Amazon EFS Now Supports Provisioned Throughput – The single crappiest feature of EFS has now gone away– you don’t need to store piles of garbage data on it just to get acceptable performance. You can instead store piles of garbage data because everything is terrible. Given that it also achieved PCI compliance last week, my sole remaining EFS gripe isn’t even EFS’s fault– it’s the architectural antipattern that is NFS. This is a great example of a service that’s evolved from “I hate everything about it” to “this is a decent service and I just hate most of its customers.”

Amazon API Gateway Supports Request/Response Parameters and Status Overrides – Every freaking time I spend time working around a limitation, Amazon releases a better answer the next week. I really need to get better at procrastinating.

Amazon API Gateway Usage Plans Now Support Method Level Throttling – This is a welcome change– I’ve been wanting to throttle API Gateway for a while now, but in a different sense.

AWS Glue now supports reading from Amazon DynamoDB tables – As the parent of a toddler, I instinctively flinched at the idea of getting Glue on a database.

Delegate Permission Management to Employees by Using IAM Permissions Boundaries – Good news– IAM has become more complicated!

Introducing Amazon Data Lifecycle Manager for EBS Snapshots – Apparently keeping EBS snapshots around for 10 years is no longer a best practice. Go figure…

Access Reserved Instance (RI) Purchase Recommendations for your Amazon Redshift, Amazon ElastiCache, and Amazon Elasticsearch Reservations using AWS Cost Explorer – Cost Explorer gets better all the time– this is no exception. I’ve got some issues with the presentation (“let’s add more knobs!”) but this is a welcome change, to be sure.

AWS Heroes – New Categories Launch – I missed this post by Ross Barich last week; there are now Serverless Heroes and Container Heroes. There’s still no word on my nomination for Community Anti-Hero, nor Larry Ellison for Community Villain.

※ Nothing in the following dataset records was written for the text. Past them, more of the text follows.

(* ===== verification/ConnTracking.v ===== *)
(** * From the registration of a request to its response

    What the tracker guarantees at the grain of ConnRun.v, over every
    interleaving of the two pumps: an intercepted request is registered before
    its first byte is written, and from then on its entry stays in the table
    until the downstream pump takes it for the rewriter or it expires. *)

From stdpp Require Import base numbers list strings gmap relations.
From Stdlib Require Import ZArith Lia Strings.Byte.
From S2P Require Import Prelude Primitives Codec Header Frame Tracker Conn ConnTheorems ConnRun.

Section tracking.
Context {IS R : Type} `{Interceptor IS R}.
Implicit Types s : RunState IS R.

Definition table s : gmap Z (Pending R) := entries (tracker (rconn s)).

(** The step from [s] to [s'] takes [p] out of the table and gives the response
    to its rewriter, or ends the pump. *)
Definition takes (p : Pending R) (rw : R) s s' : Prop :=
  (exists body, down s = DTake (P_CorrelID p) body) /\
  ((exists payload, down s' = DRewrite p rw payload) \/ exists e, down s' = DReturn e).

(** The step registers another request at a time when [p] has expired. *)
Definition expires (p : Pending R) s s' : Prop :=
  exists q out now, up s = URegister q out /\ expired (tracker (rconn s)) now p = true /\
    tracker (rconn s') = snd (Register (tracker (rconn s)) now q).

(** A frame for the broker is written whole, in part, or not at all, by the step
    that performs the write and by no other. *)
Lemma broker_written cfg client broker s s' :
  sys_step cfg client broker s s' ->
  brokerW (rconn s') = brokerW (rconn s) \/
  exists out, up s = UWrite out /\
    written (brokerW (rconn s')) `prefix_of` written (brokerW (rconn s)) ++ frame_bytes out.
Proof.
  intros [s1 s2 Hg|s1 _]; [|by left]. destruct Hg as [s1 pc c Hu| | s1 pc c Hd | | | | | | | | | | |]; try by left.
  - destruct s1 as [c1 u1 d1 ? ? ? ? ? ?]. simpl in *. inversion Hu; subst; try by left.
    right. eexists. split; [done|]. by eapply writes_prefix.
  - destruct s1 as [c1 u1 d1 ? ? ? ? ? ?]. simpl in *. inversion Hd; subst; by left.
Qed.

(** What one step does to an entry of the table. *)
Lemma table_step cfg client broker s s' p rw :
  P_Rewrite p = Some rw -> table s !! P_CorrelID p = Some p ->
  sys_step cfg client broker s s' ->
  table s' !! P_CorrelID p = Some p \/ takes p rw s s' \/ expires p s s'.
Proof.
  intros Hrw Hp Hs. revert Hp. destruct Hs as [s1 s2 Hg|s1 _]; intros Hp; [|left; exact Hp]. revert Hp.
  destruct Hg as [s1 pc c Hu| | s1 pc c Hd | | | | | | | | | | |]; intros Hp; try (left; exact Hp).
  - unfold table, expires in *. destruct s1 as [c1 u1 d1 ? ? ? ? ? ?]. simpl in *.
    inversion Hu as [| | |? q out ok t now Hreg|]; subst; try (left; exact Hp). cbn [tracker].
    destruct (expired (tracker c1) now p) eqn:Ex.
    + right; right. exists q, out, now. split_and!; [done..|]. simpl. by rewrite Hreg.
    + left. pose proof (run_op_keeps (tracker c1) (OpRegister now q) p) as Hk.
      simpl in Hk. rewrite Hreg in Hk. apply Hk; [|done].
      unfold expired in Ex. destruct (Z.ltb_spec (maxAge (tracker c1)) (now - P_Sent p)); [done|lia].
  - unfold table, takes in *. destruct s1 as [c1 u1 d1 ? ? ? ? ? ?]. simpl in *.
    inversion Hd as [| |? id body q t Ht| |]; subst; try (left; exact Hp). cbn [tracker].
    destruct (decide (id = P_CorrelID p)) as [->|Hne].
    + right; left. split; [eauto|]. unfold Take in Ht. rewrite Hp in Ht. injection Ht as <- <-.
      unfold down_taken. rewrite Hrw. destruct (DecodeResponseHeader _ _ _); [|eauto..].
      destruct (go_slice _ _ _); eauto.
    + left. pose proof (run_op_keeps (tracker c1) (OpTake id) p) as Hk.
      simpl in Hk. rewrite Ht in Hk. by apply Hk.
Qed.

(** Some step on the way from [s0] to [s]. *)
Definition on_the_way cfg client broker (P : RunState IS R -> RunState IS R -> Prop) s0 s : Prop :=
  exists s1 s2, rtc (sys_step cfg client broker) s0 s1 /\ sys_step cfg client broker s1 s2 /\ P s1 s2 /\
    rtc (sys_step cfg client broker) s2 s.

Lemma on_the_way_step cfg client broker P s0 s s' :
  on_the_way cfg client broker P s0 s -> sys_step cfg client broker s s' ->
  on_the_way cfg client broker P s0 s'.
Proof.
  intros (s1 & s2 & H1 & H2 & H3 & H4) Hs. exists s1, s2. split_and!; try done. by eapply rtc_r.
Qed.

Lemma table_until cfg client broker s0 s p rw :
  P_Rewrite p = Some rw -> table s0 !! P_CorrelID p = Some p ->
  rtc (sys_step cfg client broker) s0 s ->
  table s !! P_CorrelID p = Some p \/ on_the_way cfg client broker (takes p rw) s0 s \/
  on_the_way cfg client broker (expires p) s0 s.
Proof.
  intros Hrw Hp Hr. revert s Hr.
  apply (rtc_ind_r (fun s => table s !! P_CorrelID p = Some p \/
    on_the_way cfg client broker (takes p rw) s0 s \/ on_the_way cfg client broker (expires p) s0 s));
    [by left|].
  intros s1 s2 Hr Hs [IH|[IH|IH]].
  - destruct (table_step _ _ _ _ _ _ _ Hrw IH Hs) as [|[|]]; [by left|right; left|right; right];
      exists s1, s2; split_and!; try done; apply rtc_refl.
  - right; left. by eapply on_the_way_step.
  - right; right. by eapply on_the_way_step.
Qed.

(** The step of the upstream pump at its registration. *)
Lemma register_step cfg client broker s s' p rw out :
  up s = URegister p out -> P_Rewrite p = Some rw ->
  sys_step cfg client broker s s' -> up s' <> up s ->
  (up s' = UReturn (TrackerFull (P_APIKey p)) \/
   (up s' = UWrite out /\ table s' !! P_CorrelID p = Some p)) /\
  brokerW (rconn s') = brokerW (rconn s).
Proof.
  intros Hu Hrw Hs Hne. split.
  2:{ destruct (broker_written _ _ _ _ _ Hs) as [|(out' & E & _)]; [done|congruence]. }
  revert Hu Hne. destruct Hs as [s1 s2 Hg|s1 _]; intros Hu Hne; [|by destruct Hne]. revert Hu Hne.
  destruct Hg as [s1 pc c Hup|s1 e Hup|s1 pc c Hd| | | | | | | | | | |]; intros Hu Hne; try by destruct Hne.
  - destruct s1 as [c1 u1 d1 ? ? ? ? ? ?]. simpl in *. subst u1.
    inversion Hup as [| | |? q o ok t now Hreg|]; subst. unfold table. cbn [rconn tracker].
    unfold up_register. rewrite Hrw. destruct ok; [|by left]. right. split; [done|].
    rewrite Register_spec in Hreg. cbv zeta in Hreg. destruct (_ <=? _); [done|].
    destruct (_ !! _); [done|]. injection Hreg as <-. simpl. apply lookup_insert_eq.
  - congruence.
Qed.

End tracking.

(** ** Properties *)

(** An intercepted request is tracked from before its first byte until its
    response.  When the upstream pump registers a request [p] whose response
    must be rewritten, nothing of it has been written; if the table has no
    room the pump ends there and then; else, at every later moment of every
    interleaving, the entry is still in the table, or on the way the downstream
    pump took it with the first response of its correlation id and handed that
    response to the rewriter (or ended the connection), or another request was
    registered after [p] had exceeded its maximal age. *)
Theorem tracked_until_answered {IS R} `{Interceptor IS R} cfg client broker
    (s s' : RunState IS R) p rw out :
  up s = URegister p out -> P_Rewrite p = Some rw ->
  sys_step cfg client broker s s' -> up s' <> up s ->
  brokerW (rconn s') = brokerW (rconn s) /\
  (up s' = UReturn (TrackerFull (P_APIKey p)) \/
   (up s' = UWrite out /\
    forall s'', rtc (sys_step cfg client broker) s' s'' ->
      table s'' !! P_CorrelID p = Some p \/
      on_the_way cfg client broker (takes p rw) s' s'' \/
      on_the_way cfg client broker (expires p) s' s'')).
Proof.
  intros Hu Hrw Hs Hne. destruct (register_step _ _ _ _ _ _ _ _ Hu Hrw Hs Hne) as [[Hf|[Hw Ht]] Hb].
  - split; [done|]. by left.
  - split; [done|]. right. split; [done|]. intros s'' Hr. by eapply table_until.
Qed.

Definition registering : RunState unit unit :=
  mkRun (stub_conn [] [] (NewTracker 0 0)) (URegister (mkPending APIMetadata 1 5 9 (Some tt) None) [])
    DTop [] Fresh None WSelect MFirst false.

Lemma tracked_until_answered_witness :
  let p := mkPending APIMetadata 1 5 9 (Some tt) None in
  let c := rconn registering in
  let s' := mkRun (mkConn (clientR c) (clientW c) (brokerR c) (brokerW c) (upBuf c) (downBuf c)
                     (snd (Register (tracker c) 9 p)) (frames c) (icept c))
              (UWrite []) DTop [] Fresh None WSelect MFirst false in
  brokerW (rconn s') = brokerW (rconn registering) /\
  (up s' = UReturn (TrackerFull (P_APIKey p)) \/
   (up s' = UWrite [] /\
    forall s'', rtc (@sys_step _ _ stub_interceptor default_config (mkPeer false false) (mkPeer false false)) s' s'' ->
      table s'' !! P_CorrelID p = Some p \/
      @on_the_way _ _ stub_interceptor default_config (mkPeer false false) (mkPeer false false) (takes p tt) s' s'' \/
      @on_the_way _ _ stub_interceptor default_config (mkPeer false false) (mkPeer false false) (expires p) s' s'')).
Proof.
  apply (@tracked_until_answered _ _ stub_interceptor default_config (mkPeer false false) (mkPeer false false)
    registering _ (mkPending APIMetadata 1 5 9 (Some tt) None) tt []).
  - reflexivity.
  - reflexivity.
  - apply sys_go.
    apply (go_up default_config (mkPeer false false) (mkPeer false false) registering (UWrite [])).
    apply (up_step_register default_config (mkPeer false false) (mkPeer false false) false false
      (rconn registering) (mkPending APIMetadata 1 5 9 (Some tt) None) [] true _ 9).
    vm_compute. reflexivity.
  - discriminate.
Defined.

AWS re:Invent 2018 is Coming – Are You Ready? | AWS News Blog – re:Invent 2018 looms as a storm cloud on the horizon. Jeff Bar’s here a few months early with some great tips to survive Amazon’s Complex Queueing Service.

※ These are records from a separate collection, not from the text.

(* ===== verification/Session.v ===== *)
(** * A connection with a broker behind it

    ConnRun.v leaves what the broker sends unconstrained.  Here the broker is a
    Kafka broker as far as the proxy relies on it: it answers a request only
    when the whole frame has reached it, at most once, under the request's
    correlation id; and the client never uses a correlation id twice on the
    connection.  Nothing in conn.go enforces the latter: [Register] refuses an
    id in use, but a request that is not intercepted is not registered, and
    with the id of an intercepted one in flight its response would consume the
    other's entry.  What the proxy owes is stated against this peer: a response that must be rewritten is
    never passed on as it came, whatever the interleaving, unless the request
    had been forgotten because of its age. *)

From stdpp Require Import base numbers list strings gmap relations.
From Stdlib Require Import ZArith Lia Strings.Byte.
From S2P Require Import Prelude Primitives Codec Header Locality Frame Tracker Conn ConnTheorems ConnRun ConnTracking.

(** ** Frames on the wire *)

(** A frame whose length prefix is not ambiguous. *)
Definition small (body : list byte) : Prop := len body < 2 ^ 32.

(** The bytes hold the frame, after a number of whole frames. *)
Definition on_wire (out : list byte) (bytes : list byte) : Prop :=
  exists before after, Forall small (before ++ [out]) /\
    bytes = concat (map frame_bytes before) ++ frame_bytes out ++ after.

Lemma length_frame_bytes b : length (frame_bytes b) = (4 + length b)%nat.
Proof. unfold frame_bytes. by rewrite length_app, length_be_bytes. Qed.

Lemma frame_prefix_len x y s1 s2 :
  small x -> small y -> take 4 (frame_bytes x ++ s1) = take 4 (frame_bytes y ++ s2) -> len x = len y.
Proof.
  unfold small, frame_bytes. intros Hx Hy E. pose proof (len_nonneg x). pose proof (len_nonneg y).
  rewrite <- !app_assoc in E.
  rewrite !take_app_length' in E by by rewrite length_be_bytes. apply (f_equal be_val) in E.
  rewrite !(be_val_bytes_uwrap 4 32) in E by lia. by rewrite !uwrap_id in E by (split; lia).
Qed.

Lemma frame_bytes_inj x y s1 s2 :
  small x -> small y -> frame_bytes x ++ s1 = frame_bytes y ++ s2 -> x = y /\ s1 = s2.
Proof.
  intros Hx Hy E. assert (len x = len y) as Hl by (eapply frame_prefix_len; [done..|by rewrite E]).
  apply app_inj_1 in E as [E ->]; [|rewrite !length_frame_bytes; unfold len in Hl; lia].
  split; [|done]. unfold frame_bytes in E. rewrite Hl in E. by apply app_inv_head in E.
Qed.

(** A frame that is not complete is none. *)
Lemma cut_frame z k y after :
  small z -> small y -> (k < length (frame_bytes z))%nat -> take k (frame_bytes z) <> frame_bytes y ++ after.
Proof.
  intros Hz Hy Hk E. pose proof (f_equal length E) as El.
  rewrite length_take, length_app, !length_frame_bytes in El. rewrite length_frame_bytes in Hk.
  assert (len z = len y) as Hl.
  { apply (frame_prefix_len z y [] after); [done..|]. rewrite app_nil_r, <- E, take_take. f_equal. lia. }
  unfold len in Hl. lia.
Qed.

(** What follows the whole frames: nothing, or the beginning of one. *)
Definition cut_off (part : list byte) : Prop :=
  exists z k, small z /\ (k < length (frame_bytes z))%nat /\ part = take k (frame_bytes z).

Lemma cut_off_nil : cut_off [].
Proof. exists [], 0%nat. split_and!; [done|rewrite length_frame_bytes; lia|done]. Qed.

(** The frames a reader finds are those that were written. *)
Lemma frames_unique sent part out before after :
  Forall small sent -> cut_off part -> Forall small (before ++ [out]) ->
  concat (map frame_bytes sent) ++ part = concat (map frame_bytes before) ++ frame_bytes out ++ after ->
  out ∈ sent.
Proof.
  intros Hs (z & k & Hz & Hk & ->). revert sent Hs.
  induction before as [|b before IH]; intros sent Hs Hb E; cbn [map concat app] in *.
  - assert (small out) as Ho by (by inversion Hb). destruct sent as [|x sent]; cbn [map concat] in E.
    + by destruct (cut_frame z k out after).
    + inversion Hs; subst. rewrite <- app_assoc in E. apply frame_bytes_inj in E as [-> _]; [|done..]. set_solver.
  - inversion Hb; subst. destruct sent as [|x sent]; cbn [map concat] in E; rewrite <- app_assoc in E.
    + by eapply cut_frame in E.
    + inversion Hs; subst. rewrite <- app_assoc in E. apply frame_bytes_inj in E as [-> E]; [|done..].
      apply elem_of_cons. right. by eapply IH.
Qed.

(** *** Reads and writes, as far as frames are concerned *)

Lemma read_frame_small maxSize b s body b' s' :
  ReadFrame maxSize b s = (inr body, b', s') -> small body.
Proof.
  unfold ReadFrame, small. destruct (ReadFull s 4) as [[hdr [e|]] s1]; [done|].
  destruct (Z.ltb_spec (swrap 32 (be_val hdr)) 0); [done|].
  destruct (Z.ltb_spec maxSize (swrap 32 (be_val hdr))); [done|]. cbv zeta.
  pose proof (swrap_range 32 (be_val hdr) ltac:(lia)) as [_ Hr].
  destruct (grow_ok b (swrap 32 (be_val hdr))) as [_ Hg]; [lia|]. rewrite Hg.
  destruct (ReadFull s1 _) as [[got [e|]] s2] eqn:E; [done|].
  destruct (ReadFull_len _ _ _ _ _ E) as [_ Hl]; [lia|]. specialize (Hl eq_refl).
  intros [= <- _ _]. rewrite store_front_bytes by lia. simpl in Hr. lia.
Qed.

Lemma writes_whole peer closed w body w' :
  writes peer closed w body None w' -> small body /\ written w' = written w ++ frame_bytes body.
Proof.
  intros Hw. inversion Hw as [? ? E _ _|]; subst. split; [|by eapply write_frame_inv].
  unfold WriteFrame in E. pose proof (len_nonneg body). unfold small.
  destruct (Z.ltb_spec (len body) 0); [lia|]. destruct (Z.ltb_spec (2 ^ 32 - 1) (len body)); [done|lia].
Qed.

Lemma writes_cut peer closed w body e w' :
  writes peer closed w body (Some e) w' ->
  exists k, (k < length (frame_bytes body))%nat /\ (small body \/ k = 0%nat) /\
    written w' = written w ++ take k (frame_bytes body).
Proof.
  assert (fst (WriteFrame w body) <> Some ErrFrameTooLarge -> small body) as Hsmall.
  { unfold WriteFrame, small. pose proof (len_nonneg body).
    destruct (Z.ltb_spec (len body) 0); [lia|]. destruct (Z.ltb_spec (2 ^ 32 - 1) (len body)); [done|lia]. }
  intros Hw. inversion Hw as [? ? E _ _|k Hc Hne Hk]; subst.
  2:{ exists k. split_and!; [done|left; by apply Hsmall|done]. }
  assert (e = ErrFrameTooLarge \/ e <> ErrFrameTooLarge) as [->|Hne] by (destruct e; auto).
  - exists 0%nat. rewrite length_frame_bytes. split_and!; [lia|by right|]. rewrite take_0, app_nil_r. revert E.
    unfold WriteFrame. destruct (_ || _); [by intros [= <-]|]. destruct (sink_write w _) as [[?|] ?]; done.
  - assert (small body) as Hs by (apply Hsmall; rewrite E; simpl; congruence). revert E. unfold WriteFrame.
    destruct (_ || _); [intros [= <- _]; done|]. unfold sink_write. fold (frame_bytes body).
    destruct (room w) as [[k e']|]; [|done].
    destruct (Nat.leb_spec (length (frame_bytes body)) k); [done|]. intros [= _ <-].
    exists k. split_and!; [done|by left|done].
Qed.

Lemma writes_part peer closed w body e w' :
  writes peer closed w body (Some e) w' -> exists part, cut_off part /\ written w' = written w ++ part.
Proof.
  intros (k & Hk & Hs & Hw)%writes_cut. exists (take k (frame_bytes body)). split; [|done].
  destruct Hs as [Hs| ->]; [by exists body, k|apply cut_off_nil].
Qed.

(** ** Sessions *)

Section session.
Context {IS R : Type} `{Interceptor IS R}.
Implicit Types r : RunState IS R.

(** The proxy's connection, and what has happened on it: the correlation ids the
    client has used; the requests whose response the interceptor wants to
    rewrite; those that the tracker has dropped because of their age; the ids of
    the responses taken up by the downstream pump and the ids the broker has
    answered, in order; the headers of the client's requests and the broker's
    responses. *)
Record Session := mkSession {
  run : RunState IS R;
  seen : gset Z;
  must : gmap Z (Pending R);
  gone : Z -> Prop;
  taken : list Z;
  answered : list Z;
  asked : gmap Z RequestHeader;
  replies : gmap Z (list byte);
}.

Definition session_start (c : Conn IS R) : Session :=
  mkSession (ConnRun.start c) ∅ ∅ (fun _ => False) [] [] ∅ ∅.

(** The id of a request just read. *)
Definition just_read (u u' : up_pc R) : option Z :=
  match u, u' with
  | URead, UIntercept h _ _ => Some (RH_CorrelID h)
  | _, _ => None
  end.

(** The request just intercepted, if its response is to be rewritten. *)
Definition just_intercepted (u u' : up_pc R) : option (Pending R) :=
  match u, u' with
  | UIntercept _ _ _, URegister p _ => match P_Rewrite p with Some _ => Some p | None => None end
  | _, _ => None
  end.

Sailing with Spinnaker on AWS | AWS Open Source Blog – If you’ve never tried to shoehorn a reluctant dog into a bathtub that’s too small to contain them, you’re in for a real treat trying to put Spinnaker into EKS. Wear old clothes.

Recovering from a rough Monday morning: An Amazon GuardDuty threat detection and remediation scenario | AWS Security Blog – In this whodunnit murder mystery, the real villain is “Alice,” for setting up a new service and then taking a long weekend. I really like this model for learning about new services; I learn better from “here’s a scenario, start investigating” than I do “here’s a YouTube video.” More like this please.

Tools

If you’ve got compliance requirements to run a virus scanner, consider using AWS Lambda & Node.js to scan your S3 uploads.

Cloudonaut has released cfn-modules, a modular tool for working with CloudFormation in repeatable ways. Thank you for making a lot of the repetitive boilerplate go away.

If you need to ensure your EC2 instances are sized appropriately, awsrightsizer isn’t a bad place to start.

…and that’s what happened Last Week in AWS.